Your objective: In exact form, set down only those lines of the material that run from its first line to the line with "else if try =? 0 then", inclusive.

The input:
(** ** The theorems *)

(** C27: locking a recursive mutex. Free: taken with count 1. Held by the
    caller: the count goes up (it is below 65535). Held by, or given to, another
    thread: [rmutex_trylock] returns 0 and changes nothing, [rmutex_lock] queues
    and blocks the caller without touching owner and count; and when a waiter to
    whom the mutex was given runs on, it becomes the owner with count 1. *)
Theorem rmutex_lock_correct Q st t T r try m :
  running Q st t T → in_isr st = false → other_ready st t → rmutex_is st Q r m →
  match m with
  | Free => ∃ st', _lock r try st = Ok (Return 1, st') ∧ running Q st' t T ∧
                   rmutex_is st' Q r (Held (pid T) 1 [])
  | Held p n l =>
      if p =? pid T then
        n < 65535 → ∃ st', _lock r try st = Ok (Return 1, st') ∧ running Q st' t T ∧
                           rmutex_is st' Q r (Held p (n + 1) l)
      else if try =? 0 then
        ∃ st' Q', _lock r try st = Ok (Wait, st') ∧ settled Q' st' ∧
          rmutex_is st' Q' r (Held p n (insert_by (prio_of st) t l))
      else _lock r try st = Ok (Return 0, st)
  | Given l =>
      (if try =? 0 then
         ∃ st' Q', _lock r try st = Ok (Wait, st') ∧ settled Q' st' ∧
           rmutex_is st' Q' r (Given (insert_by (prio_of st) t l))
       else _lock r try st = Ok (Return 0, st)) ∧
      ∃ st', _lock_owned r st = Ok (1, st') ∧ running Q st' t T ∧
             rmutex_is st' Q r (Held (pid T) 1 l)
  end.
Proof.
  intros Hr Hi Ho Hm. destruct m as [|p n l|l].
  - by apply rmutex_lock_free.
  - destruct (Z.eqb_spec p (pid T)) as [->|Hne]; [by intros; apply rmutex_relock|].
    assert (busy_for (pid T) (Held p n l) l) as Hb by (left; by exists p, n).
    destruct (Z.eqb_spec try 0) as [->|Ht]; [|by eapply rmutex_trylock_busy].
    destruct (rmutex_lock_wait _ _ _ _ _ _ _ Hr Hi Ho Hm Hb) as (st' & E & Hs & _ & Hm').
    by eexists st', _.
  - split; [|by apply lock_owned_given].
    assert (busy_for (pid T) (Given l) l) as Hb by (by right).
    destruct (Z.eqb_spec try 0) as [->|Ht]; [|by eapply rmutex_trylock_busy].
    destruct (rmutex_lock_wait _ _ _ _ _ _ _ Hr Hi Ho Hm Hb) as (st' & E & Hs & _ & Hm').
    by eexists st', _.
Qed.

Lemma rmutex_lock_correct_witness :
  rmutex_is demo_two demo_Q2 60 Free ∧
  ∃ st', _lock 60 0 demo_two = Ok (Return 1, st') ∧ rmutex_is st' demo_Q2 60 (Held 3 1 []).
Proof.
  assert (rmutex_is demo_two demo_Q2 60 Free) as Hm by (split; [vm_compute|split; vm_compute]; reflexivity).
  split; [exact Hm|].
  destruct (rmutex_lock_correct _ _ _ _ 60 0 Free demo_two_running) as (st' & E & _ & Hm');
    [vm_compute; reflexivity|exact demo_two_other|exact Hm|].
  exists st'. split; [exact E|exact Hm'].
Defined.

(** unlocking a recursive mutex. Called by anyone but its owner it runs
    into the assertion. Called by the owner it takes one off the count; the last
    unlock clears the owner and frees the mutex, or gives it to the first
    waiter, which becomes ready. So a mutex locked [n] times is released by
    exactly the [n]-th unlock. *)
Theorem rmutex_unlock_correct Q st t T r p n l :
  running Q st t T → rmutex_is st Q r (Held p n l) →
  if negb (p =? pid T) then rmutex_unlock r st = Fault AssertFailed
  else if 1 <? n then
    ∃ st', rmutex_unlock r st = Ok (tt, st') ∧ running Q st' t T ∧ rmutex_is st' Q r (Held p (n - 1) l)
  else ∃ st' Q', rmutex_unlock r st = Ok (tt, st') ∧ settled Q' st' ∧
    rmutex_is st' Q' r match l with [] => Free | _ :: l => Given l end ∧
    match l with
    | [] => Q' = Q
    | u :: l => ∃ U, thr st u U ∧ Q' = rq_push (<[MUTEX_QUEUE r := l]> Q) (priority U) u
    end.
Proof.
  intros Hr Hm. pose proof Hm as (HR & Hmx & Hn & Hp0). destruct (running_pid _ _ _ _ Hr) as [Hp Hpb].
  destruct (Z.eqb_spec p (pid T)) as [->|Hne]; simpl.
  - destruct (Z.ltb_spec 1 n).
    + rewrite (rmutex_unlock_spec _ _ _ _ HR Hp) by lia. rewrite (proj2 (Z.eqb_neq n 1)) by lia.
      eexists. split; [done|]. split; [by apply running_rmutexes|].
      simpl. rewrite lookup_insert_eq. split; [done|]. split; [done|]. split; [lia|done].
    + assert (n = 1) as -> by lia. by eapply rmutex_unlock_last.
  - unfold rmutex_unlock, thread_getpid. kstep (read_rmutex_Ok _ _ _ HR). ksimpl.
    rewrite Hp. cbn [owner]. by rewrite (proj2 (Z.eqb_neq _ _) Hne).
Qed.

Lemma demo_rlocked :
  running demo_Q2 (after (_lock 60 0) demo_two) 3360 (demo_high STATUS_RUNNING) ∧
  rmutex_is (after (_lock 60 0) demo_two) demo_Q2 60 (Held 3 1 []).
Proof.
  assert (rmutex_is demo_two demo_Q2 60 Free) as Hm by (split; [vm_compute|split; vm_compute]; reflexivity).
  destruct (rmutex_lock_free _ _ _ _ 60 0 demo_two_running Hm) as (st' & E & Hr & Hm').
  rewrite (after_Ok _ _ _ _ E). split; [exact Hr|exact Hm'].
Qed.

Lemma rmutex_unlock_correct_witness :
  ∃ st' Q', rmutex_unlock 60 (after (_lock 60 0) demo_two) = Ok (tt, st') ∧ settled Q' st' ∧
    rmutex_is st' Q' 60 Free.
Proof.
  destruct demo_rlocked as [Hr Hm].
  destruct (rmutex_unlock_correct _ _ _ _ 60 3 1 [] Hr Hm) as (st' & Q' & E & Hs & Hm' & _).
  exists st', Q'. split; [exact E|]. split; [exact Hs|exact Hm'].
Defined.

Answer to the exercise:
(** ** The theorems *)

(** C27: locking a recursive mutex. Free: taken with count 1. Held by the
    caller: the count goes up (it is below 65535). Held by, or given to, another
    thread: [rmutex_trylock] returns 0 and changes nothing, [rmutex_lock] queues
    and blocks the caller without touching owner and count; and when a waiter to
    whom the mutex was given runs on, it becomes the owner with count 1. *)
Theorem rmutex_lock_correct Q st t T r try m :
  running Q st t T → in_isr st = false → other_ready st t → rmutex_is st Q r m →
  match m with
  | Free => ∃ st', _lock r try st = Ok (Return 1, st') ∧ running Q st' t T ∧
                   rmutex_is st' Q r (Held (pid T) 1 [])
  | Held p n l =>
      if p =? pid T then
        n < 65535 → ∃ st', _lock r try st = Ok (Return 1, st') ∧ running Q st' t T ∧
                           rmutex_is st' Q r (Held p (n + 1) l)
      else if try =? 0 then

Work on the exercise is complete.